Elle dormit ainsi pendant trois heures. Avant qu’il la retrouve, droite et diaphane, fendant le cadre de porte, telle une ogive d’ardoise. 
– Excusez-moi. J’ai abusé. Je n’avais plus dormi comme ça depuis tellement longtemps.
Obret lui servit un deuxième bol de lait, une généreuse tranche de pain avec un morceau de fromage. Elle but seulement une demi-ration du breuvage, ne toucha ni au pain ni au fromage. 
Elle tendit sa main, qu’elle avait entretemps gantée, sous les lèvres du chevrier. Qui ne sut quoi en faire. Elle sourit. Lui tint une conversation en allemand qu’il ne saisit absolument pas. 
En souriant elle le regarda, longuement, nuançant ce sourire d’une profonde mélancolie, avant de s’éloigner aussi simplement qu’elle était apparue. 
Le paysage la rogna, petit à petit. Un cygne noir s’élevant à hauteur de glacier, se détachant contre un névé récalcitrant et le cyan profond du ciel. 
Il avait trouvé deux cents francs, laissés en gros écus sonnants, et tout luisants d’argent. 

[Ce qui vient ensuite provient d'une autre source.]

(* ===== verification/Reorg.v ===== *)
(** * Reorganisations keep the ledger

    [chain.go]'s [reorg]: the blocks of the old branch are disconnected with their stored
    undo data, those of the new branch validated and connected, and a failure at any point
    restores the fields that were changed.  Either way the invariant of [ChainInv.v]
    holds afterwards. *)
From stdpp Require Import sorting.
From S2P Require Import Prelude Types Sha256 Crypto Target Params Script Utxo TxValidation.
From S2P Require Import BlockValidation Pow Ledger Store Chain ChainInv.
#[local] Open Scope Z_scope.
#[local] Open Scope go_scope.
Import MerkleFacts.

(** ** Stores after a write *)

Section writes.
Context {St : Type} `{BS : BlockStore St} {BL : BlockStoreLaws St} `{EC : ECOps}.
Context (p : ChainParams) (U : list Block).
Implicit Types (s : St).

Lemma flush_rel keep s wb r s' :
  st_ok s -> index_ok p U s -> FlushUtxoBatch s wb = (r, s') -> st_live s' -> store_rel keep s s'.
Proof.
  intros Ho Hi E L. destruct (FlushUtxoBatch_law _ _ _ _ E L) as [_ Hl].
  destruct (Hl Ho) as (Ho' & Hd & Hu & Hv). eapply store_rel_same; [done|done| |by rewrite Hd|by rewrite Hu].
  rewrite Hv. by destruct (is_ok r).
Qed.

Lemma tip_rel keep s h n r s' :
  st_ok s -> index_ok p U s -> PutChainTip s h n = (r, s') -> st_live s' -> store_rel keep s s'.
Proof.
  intros Ho Hi E L. destruct (PutChainTip_law _ _ _ _ _ E L) as [_ Hl].
  destruct (Hl Ho) as (Ho' & Hd & Hu & Hv & _). by eapply store_rel_same; [| | |rewrite Hd|rewrite Hu].
Qed.

Lemma undo_rel keep s f bs r s' :
  st_ok s -> index_ok p U s -> len bs < 2^32 -> WriteUndo s f bs = (r, s') -> st_live s' ->
  store_rel keep s s' /\ forall o n, r = Ok (o, n) -> is_u32 o /\ is_u32 n /\ st_undo s' f o = Some bs.
Proof.
  intros Ho Hi Hb E L. destruct (WriteUndo_law _ _ _ _ _ E L) as [_ Hl].
  destruct (Hl Ho Hb) as (Ho' & Hv & Hd & Hu & Hr). split; [|done].
  eapply store_rel_same; [done|done| |done|done]. by rewrite Hv.
Qed.

Lemma block_rel keep s h b r s' :
  st_ok s -> index_ok p U s -> storable b -> WriteBlock s h b = (r, s') -> st_live s' ->
  store_rel keep s s' /\ forall f o n, r = Ok (f, o, n) ->
    is_u32 f /\ is_u32 o /\ is_u32 n /\ st_data s' f o = Some b.
Proof.
  intros Ho Hi Hb E L. destruct (WriteBlock_law _ _ _ _ _ E L) as [_ Hl].
  destruct (Hl Ho Hb) as (Ho' & Hv & Hd & Hu & Hr). split; [|done].
  eapply store_rel_same; [done|done| |done|done]. by rewrite Hv.
Qed.
End writes.

(** ** Fields *)

Section fields.
Context {St : Type}.
Implicit Types (c : Chain St).

Lemma UtxoSet_of_set us c s :
  (c_utxoSet c < length (c_sets c))%nat -> UtxoSet_of (set_store s (set_utxo us c)) = us.
Proof.
  intros H. unfold UtxoSet_of, set_at. simpl. apply list_lookup_total_insert_eq. done.
Qed.

Lemma set_utxo_set us us' c s :
  set_utxo us' (set_store s (set_utxo us c)) = set_store s (set_utxo us' c).
Proof. destruct c. unfold set_utxo, set_store, set_sets. simpl. by rewrite list_insert_insert_eq. Qed.

Lemma set_store_set s s' c : set_store s' (set_store s c) = set_store s' c.
Proof. done. Qed.

Lemma set_utxo_same c : set_store (c_store c) (set_utxo (UtxoSet_of c) c) = c.
Proof.
  destruct c as [pp st th ht w hbh bhh o sets ptr tk]. unfold set_utxo, set_store, set_sets, UtxoSet_of, set_at. simpl.
  f_equal. destruct (decide (ptr < length sets)%nat) as [H|H].
  - apply list_insert_id. by apply list_lookup_lookup_total_lt.
  - apply list_insert_ge. lia.
Qed.
End fields.

Lemma length_heights_down hi lo : length (heights_down hi lo) = Z.to_nat (hi - lo).
Proof. unfold heights_down. by rewrite length_map, length_seq. Qed.

Lemma heights_down_lookup hi lo j x :
  heights_down hi lo !! j = Some x -> x = hi - Z.of_nat j /\ Z.of_nat j < hi - lo.
Proof.
  unfold heights_down. change (map ?f ?l) with (f <$> l). rewrite list_lookup_fmap_Some.
  intros (i & -> & Hi). apply lookup_seq in Hi as [-> Hj]. split; [f_equal|]; lia.
Qed.

(** ** Disconnecting the old branch *)

Section disconnect.
Context {St : Type} `{BS : BlockStore St} {BL : BlockStoreLaws St} `{EC : ECOps}.
Context (p : ChainParams) (U : list Block) (HU : universe p U).
#[local] Abbreviation genesis := (p_GenesisBlock p).
#[local] Abbreviation idx s := (v_index (st_view s)).
Implicit Types (s : St) (c : Chain St).

(** The hashes of a chain above the genesis block. *)
Definition on_chain (bs : list Block) (h : Hash) : Prop := exists b, b ∈ genesis :: bs /\ block_hash b = h.

Lemma linked_length s prev bs : index_ok p U s -> linked p U s prev 1 bs -> len bs < 2^32 - 2.
Proof.
  intros Hi. destruct bs as [|b bs _] using rev_ind; [simpl; lia|]. intros Hl.
  apply linked_app in Hl as [_ (_ & _ & _ & (r & Hr & Hn) & _)].
  pose proof (height_bound p U HU _ _ _ Hi Hr). rewrite length_app. simpl. lia.
Qed.

Context (c1 : Chain St) (bs : list Block).
Context (Hptr : (c_utxoSet c1 < length (c_sets c1))%nat).
Context (Hok : st_ok (c_store c1)) (Hidx : index_ok p U (c_store c1)).
Context (Hact : active p U (c_store c1) (c_heightByHash c1) (c_hashByHeight c1) (UtxoSet_of c1) bs).
Context (Hundo : forall i b, bs !! i = Some b -> undo_ok p (c_store c1) bs i b).

(** [c] is [c1] but for the store and the unspent set. *)
Definition rolled (us : UtxoSet) c : Prop :=
  exists s, c = set_store s (set_utxo us c1) /\ store_rel (on_chain bs) (c_store c1) s.

Lemma chain_length : len bs < 2^32 - 2.
Proof. eapply linked_length; [exact Hidx|apply (ac_linked _ _ _ _ _ _ _ Hact)]. Qed.

Lemma chain_in : Forall (fun b => b ∈ U) bs.
Proof. eapply linked_Forall. apply (ac_linked _ _ _ _ _ _ _ Hact). Qed.

Lemma bhh_above i b : bs !! i = Some b -> c_hashByHeight c1 !! (Z.of_nat i + 1) = Some (block_hash b).
Proof.
  intros Hi. rewrite (ac_bhh _ _ _ _ _ _ _ Hact). destruct (Z.ltb_spec (Z.of_nat i + 1) 0); [lia|].
  replace (Z.to_nat (Z.of_nat i + 1)) with (S i) by lia. simpl. by rewrite Hi.
Qed.
(* ===== verification/ChainProps.v ===== *)
(** * Properties of the chain manager

    The statements about [chain.go] in terms of its states, each from the invariant of
    [ChainInv.v], and runs of the model that show a defect. *)
From stdpp Require Import sorting.
From S2P Require Import Prelude Types Sha256 Crypto Target Params Script Utxo TxValidation.
From S2P Require Import BlockValidation Pow Ledger Store FileLaws Chain ChainInv Reorg Accept.
From S2P Require Import ChainSafety Miner.
#[local] Open Scope Z_scope.
#[local] Open Scope go_scope.
Import MerkleFacts.

#[export] Instance pow_engine_laws : EngineLaws (EN := pow_engine).
Proof. by intros b n p. Qed.

(** ** A small network

    Regression-test parameters, a genesis block, and a file store over an in-memory
    database that never fails. *)
Module Example.
Import ToyEC MemDB.

Definition genesis_coinbase : Transaction := {|
  tx_Version := 1;
  tx_Inputs := [{| in_PreviousOutPoint := CoinbaseOutPoint;
                   in_SignatureScript := bytes_of_string "regtest"; in_Sequence := 0xFFFFFFFF |}];
  tx_Outputs := [{| out_Value := 5000000000; out_PkScript := [Byte.x00] |}];
  tx_LockTime := 0 |}.
Definition genesis_block : Block := {|
  blk_Header := {| hdr_Version := 1; hdr_PrevBlock := ZeroHash;
                   hdr_MerkleRoot := ComputeMerkleRoot [genesis_coinbase];
                   hdr_Timestamp := 1000; hdr_Bits := 0x207fffff; hdr_Nonce := 0 |};
  blk_Transactions := [genesis_coinbase] |}.
Definition genesis_hash : Hash := Eval vm_compute in block_hash genesis_block.
Definition net : ChainParams := InitGenesis Regtest genesis_block genesis_hash.

Definition store0 : FileStore mem_db := {|
  fs_files := {| bf_magic := p_NetworkMagic net; bf_blk := ∅; bf_rev := ∅; bf_free := None;
                 bf_curFile := 0; bf_curSize := 0 |};
  fs_index := ∅; fs_chainstate := ∅ |}.
Definition env0 : Env := {| env_now := fun _ => 2000; env_wall := fun _ => 0; env_pick := fun _ => O |}.

(** A block with only a coinbase worth [value], mined on [prev]. *)
Definition coinbase_only (prev : Hash) (height ts value : Z) : Block :=
  let txs := [buildCoinbase [Byte.x51] height value] in
  let h := {| hdr_Version := 1; hdr_PrevBlock := prev; hdr_MerkleRoot := ComputeMerkleRoot txs;
              hdr_Timestamp := ts; hdr_Bits := 0x207fffff; hdr_Nonce := 0 |} in
  {| blk_Header := snd (pow_SealHeader h (CompactToHash 0x207fffff) 100); blk_Transactions := txs |}.

Definition A1 : Block := Eval vm_compute in coinbase_only genesis_hash 1 1001 5000000000.
Definition A2 : Block := Eval vm_compute in coinbase_only (block_hash A1) 2 1003 5000000000.
Definition B1 : Block := Eval vm_compute in coinbase_only genesis_hash 1 1002 4000000000.
Definition B2 : Block := Eval vm_compute in coinbase_only (block_hash B1) 2 1003 4500000000.
(** on [B1], claiming more than the subsidy *)
Definition X2 : Block := Eval vm_compute in coinbase_only (block_hash B1) 2 1004 6000000000.
Definition blocks : list Block := [genesis_block; A1; A2; B1; B2; X2].

Definition start : Chain (FileStore mem_db) := snd (Init (New net store0)).
Definition submit (bs : list Block) (c : Chain (FileStore mem_db)) : Chain (FileStore mem_db) :=
  fold_left (fun c b => snd (ProcessBlock env0 b c)) bs c.

Lemma blocks_universe : universe net blocks.
Proof.
  constructor.
  - do 6 (apply Forall_cons; split; [apply storable_decode; vm_compute; reflexivity|]). constructor.
  - refine (bool_decide_unpack _ _). vm_compute. exact I.
  - repeat constructor; vm_compute; discriminate.
  - repeat constructor; vm_compute; discriminate.
  - vm_compute. reflexivity.
  - by left.
  - reflexivity.
  - constructor.
    + repeat constructor.
    + repeat constructor. vm_compute. intros [_ H]. by apply H.
    + apply NoDup_singleton.
    + assert (storable genesis_block) as [(_ & Hw & _) _]
        by (apply storable_decode; vm_compute; reflexivity). exact Hw.
  - vm_compute. reflexivity.
  - pose proof wf_networks as Hw. rewrite !Forall_cons in Hw. by destruct Hw as (_ & _ & Hr & _).
  - vm_compute. discriminate.
Qed.

Lemma store0_empty : empty_store store0.
Proof. split; [|split; [done|by eexists]]. by constructor. Qed.

Lemma tip_writes (s : FileStore mem_db) h n : (PutChainTip s h n).1 = Ok tt.
Proof. reflexivity. Qed.

Lemma reach_submit bs c :
  Forall (fun b => b ∈ blocks) bs -> reach env0 net blocks store0 c -> reach env0 net blocks store0 (submit bs c).
Proof.
  intros Hbs. revert c. induction Hbs as [|b bs Hb _ IH]; intros c Hc; [done|]. cbn [submit fold_left].
  apply IH. by apply reach_block.
Qed.

Lemma start_Ok : (Init (New net store0)).1 = Ok tt.
Proof. vm_compute. reflexivity. Qed.

Lemma start_reach : reach env0 net blocks store0 start.
Proof. apply reach_init. rewrite <- start_Ok. apply surjective_pairing. Qed.
End Example.

(** ** Properties *)

Section chain_properties.
Context {St : Type} `{BS : BlockStore St} {BL : BlockStoreLaws St} `{EN : Engine} {EL : EngineLaws} `{EC : ECOps}.
Context (env : Env) (p : ChainParams) (U : list Block).
Implicit Types c : Chain St.

(** C4. The chain manager keeps the ledger of its active chain.  In every state reachable
    from an empty store by submitting blocks in any order (extensions, side chains,
    orphans, reorganisations, rejected blocks; any index, block, undo or chainstate write
    may fail), the in-memory unspent set is the replay of the blocks the height map lists
    from the genesis block to the tip, every one of them valid against the set before it;
    so the unspent outputs are worth no more than the genesis outputs and the subsidies
    issued.  Assumed: the blocks are hashed without collision and contain no 64-byte
    transaction ([universe]), the store stays within its address space ([live]; for the
    repository's own store this includes room on the disk for block and undo data), and
    [PutChainTip] does not fail. *)
Theorem chain_ledger s0 c :
  universe p U -> (forall (s : St) h n, (PutChainTip s h n).1 = Ok tt) ->
  empty_store s0 -> reach env p U s0 c -> live c ->
  exists bs, replay p bs = Some (UtxoSet_of c)
    /\ c_tipHeight c = len bs
    /\ (forall z, c_hashByHeight c !! z
          = if z <? 0 then None
            else (fun b => block_hash b) <$> ((p_GenesisBlock p :: bs) !! Z.to_nat z))
    /\ c_hashByHeight c !! c_tipHeight c = Some (c_tipHash c)
    /\ utxo_sum (UtxoSet_of c) + CalcSubsidy p 0
       <= utxo_sum (ConnectGenesis NewSet (p_GenesisBlock p)) + total_subsidy p (S (length bs)).
Proof.
  intros HU Htip He Hr L. pose proof (reach_inv env p U HU Htip s0 c He Hr L) as Hc.
  pose proof Hc as [_ _ Hi _ _ _ [bs (Ha & Hh & Ht & _)]]. exists bs.
  pose proof (linked_length p U HU _ _ _ Hi (ac_linked _ _ _ _ _ _ _ Ha)) as Hlen.
  pose proof (linked_Forall _ _ _ _ _ _ (ac_linked _ _ _ _ _ _ _ Ha)) as HinU.
  pose proof (un_txs HU bs HinU) as Hw. pose proof (ac_replay _ _ _ _ _ _ _ Ha) as Hrep.
  pose proof (ac_bhh _ _ _ _ _ _ _ Ha) as Hb. split_and!; try done.
  - rewrite Hb, Hh. destruct (Z.ltb_spec (len bs) 0); [lia|]. rewrite Nat2Z.id.
    destruct bs as [|x bs _] using rev_ind; [by rewrite Ht|]. rewrite Ht, last_hash_snoc.
    rewrite app_comm_cons, list_lookup_middle; [done|]. rewrite length_app. simpl. lia.
  - eapply ledger_sum; [apply (un_params _ _ HU)| |eapply replay_ledger; [exact Hrep|done|lia]].
    eapply (replay_wf p (un_genesis_ok _ _ HU) (un_params _ _ HU) []); [done|constructor|simpl; lia].
Qed.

Depuis ce jour-là, Sylvain Obret scruta sans répit les combes de l’Alpage de Jaman, les Crêtes de Naye, la chaîne des Verraux, la Cape aux Moines, la glissière de Manoïre dévalant jusqu’au vallon brumeux des Cases. En vain. Il n’aperçut jamais plus le grand Lys noir onduler sur les contreforts de roches, impénétrables comme des remparts.
Encore moins une aube pareille à celle-ci, et qui changea le cours de son existence. Son cœur veillait derrière une meurtrière, et lorsqu’il contait son histoire, on se disait qu’il était devenu un peu « bobet », à force de rester tout le temps tout seul là haut, une vie entière. Alors il se tut définitivement, à tous et à tout le monde. 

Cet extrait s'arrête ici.